As he got older, he started to sense the morality plays tucked inside many episodes. In 2011, after joking about the show’s life lessons with his then teenage daughter Becky, he had one of those “Hey, there might be a book in this” moments.
Apparently, Dawidziak has had many such moments.
He has written or edited 15 books, and served as co-writer and co-editor on five others, about everything from Columbo to Dracula to Mark Twain.
Dawidziak, who shares Twain’s shaggy white-silver hair and mustache, has performed many times as the author in plays produced by the theater company he founded with his wife, actress Sara Showman.
Dawidziak’s journalism career has included stints in Virginia, Tennessee and Washington, D.C. He covered TV and movies at the Beacon Journal from 1983 to 1999, and has been the TV critic at the Plain Dealer in Cleveland for the past 18 years.

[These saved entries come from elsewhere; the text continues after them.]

Lemma strip_numeral s : numeral s = true -> strip s = s.
Proof.
  unfold numeral, strip. destruct s as [|c r]; [done|]. simpl truthy.
  rewrite andb_true_l. intros H. pose proof H as H'. simpl in H'.
  apply andb_true_iff in H' as [Hc _].
  apply bool_decide_eq_true in Hc as [d Hd].
  destruct (digit_facts c d Hd) as [Hs _]. simpl lstrip. rewrite Hs.
  by apply rstrip_all_digits.
Qed.

Lemma parse_all_digits s acc b :
  all_digits s = true -> (truthy s || b = true) ->
  parse_digits s acc b = Some (numeral_value_from acc s).
Proof.
  revert acc b. induction s as [|c r IH]; intros acc b; simpl.
  - intros _ ->. done.
  - intros [Hc Hr]%andb_true_iff _.
    apply bool_decide_eq_true in Hc as [d Hd]. rewrite Hd. simpl.
    apply IH; [done|]. by rewrite orb_true_r.
Qed.

Lemma int_numeral s : numeral s = true -> int s = Some (numeral_value s).
Proof.
  intros H. unfold int. rewrite (strip_numeral s H).
  unfold numeral in H. apply andb_true_iff in H as [Hne Hd].
  assert (parse_digits s 0 false = Some (numeral_value s)) as Hp.
  { apply parse_all_digits; [done|]. by rewrite Hne. }
  destruct s as [|c r]; [done|].
  simpl in Hd. apply andb_true_iff in Hd as [Hc _].
  apply bool_decide_eq_true in Hc as [d Hc].
  destruct (digit_facts c d Hc) as (_ & _ & Hm & Hp' & _).
  rewrite <- Hp. clear -Hm Hp'.
  destruct c as [[] [] [] [] [] [] [] []]; try reflexivity; congruence.
Qed.
(** X8.  The html document of a successful call: the access token and the
    visualization type of the options, the very collections that were
    written to the geojson file, the call's start time as [startTime] and,
    as [stopTime], the instant [(n - 1) * step_time] seconds later, [n]
    being [num_episodes * num_steps_per_episode]. *)
Theorem html_document self start_time traj fs fs' :
  render self start_time traj fs = (fs', Ok ()) →
  ∃ geojsons,
    fs' !! geodata_path self = Some (JsonDump geojsons) ∧
    fs' !! geoplot_path self =
      Some (Html (cesium_token self)
              (IsoFormat start_time)
              (IsoFormat (start_time + seconds
                 ((num_episodes (simulation_metadata (config self))
                   * num_steps_per_episode (simulation_metadata (config self)) - 1)
                  * step_time self)))
              geojsons (visualization_type self)).
Proof.
  intros (geojsons & ts & first & final & Henc & Hfirst & Hfinal & Hdata & Hplot)%render_Ok.
  exists geojsons. split; [done|]. rewrite Hplot.
  apply render_encode_Ok in Henc as (_ & _ & _ & [Hlen Hts]%render_timestamps_Ok & _).
  rewrite head_lookup in Hfirst. rewrite last_lookup in Hfinal.
  rewrite (Hts _ _ Hfirst), (Hts _ _ Hfinal).
  assert (0 < length ts)%nat by (by eapply lookup_lt_Some).
  unfold timeline_length in Hlen.
  replace (start_time + seconds (Z.of_nat 0 * step_time self)) with start_time
    by (unfold seconds; lia).
  by replace (Z.of_nat (Init.Nat.pred (length ts)))
    with (num_episodes (simulation_metadata (config self))
          * num_steps_per_episode (simulation_metadata (config self)) - 1) by lia.
Qed.
(** * The change-detection and polling pipeline of the iMessage listener

    A shallow embedding of
    [packages/server/src/server/databases/imessage/listeners/IMessageListener.ts]
    and of [getCacheName] from the iMessage helpers, together with the
    properties of the pipeline that follow from the code.

    Conventions of the embedding:
    - a JavaScript [Date] is its time value, an integer number of
      milliseconds ([Z]); [Stats.mtimeMs] is taken at millisecond resolution
      as well, so that [stat.mtime] and [stat.mtimeMs] agree;
    - an [async] method is a computation in the monad [M] below: it threads
      the listener object, appends to a trace of the effects it performs, and
      ends as [Returned], [Threw] (an exception or a rejected promise, which
      unwinds through every caller because the file has no [try]) or
      [Pending] (parked on a promise that has not settled, as a caller of
      [Sema.acquire] is while another caller holds the token);
    - the listener is an event emitter through its base class: [emit] and
      [removeAllListeners] are those of the platform's emitter, whose [emit]
      calls the subscribers of the event in turn, lets the exception of a
      subscriber through, and throws when an "error" event has no
      subscriber;
    - calls to the logger and the unused [startMs]/[endMs] clock readings of
      [poll] have no influence on the listener and are left out. *)

From Stdlib Require Import ZArith List String Ascii Bool Lia.
From Stdlib Require Import DecimalString DecimalZ.
From Stdlib Require Import Permutation.
Import ListNotations.
Open Scope Z_scope.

Like Serling, he grew up in New York (Dawidziak on Long Island, Serling in Binghamton), and both found their way to Ohio.
Serling, a paratrooper during World War II, studied language and literature at Antioch College in Yellow Springs, Ohio. After graduation in 1950, he became a writer for WLW radio in Cincinnati (for $90 a week). He continued to live in Ohio until 1954 before turning his attention full-time to television, moving to New York and later Los Angeles.
He churned out loads of scripts, including the towering dramas “Patterns” and “Requiem for a Heavyweight,” before creating his own show. One of Serling’s most notable speeches, touching on the Vietnam War and America’s raging protests, was delivered in Akron in 1971, and Dawidziak closes “Everything I Need to Know” with excerpts from it. (Serling died in 1975 at age 50 following open-heart surgery.)
Reading the book now, in the midst of headlines about immigration bans, you can’t help but be struck by the timelessness of several episodes concerning stereotyping, paranoia and fears of “the other.”
“There is no political agenda to ‘The Twilight Zone,’ except that Rod was passionate about things he thought everybody should be passionate about — prejudice, racism, bigotry, ignorance,” Dawidziak said. “There is a moral center to ‘The Twilight Zone.’ Like Mark Twain, Serling was a moralist in disguise. The same way Twain used humor, Serling used fantasy.”
The show was also exceedingly influential. “It led directly to Star Trek,” Dawidziak said, “and then you had ‘The Prisoner,’ ‘The Night Stalker,’ ‘Twin Peaks,’ ‘The X-Files,’ ‘Buffy the Vampire Slayer.’”
And who are the descendants of Serling today?
“America’s playhouse is primarily the cable drama and has been since the dawn of ‘The Sopranos’ in 1999,” he said.
“You look at people like David Chase (‘Sopranos’), Matthew Weiner (‘Mad Men’), David Simon (‘The Wire’), Vince Gilligan (‘Breaking Bad’). Those guys are the great, illuminating American writers. They are the ones defining and examining the American soul the way Arthur Miller did in the 1950s, or John Steinbeck did in the 1930s.”
“And if you ask those guys, ‘Who is the writer who most influenced you?’ the name that keeps coming up, over and over again, is Rod Serling.”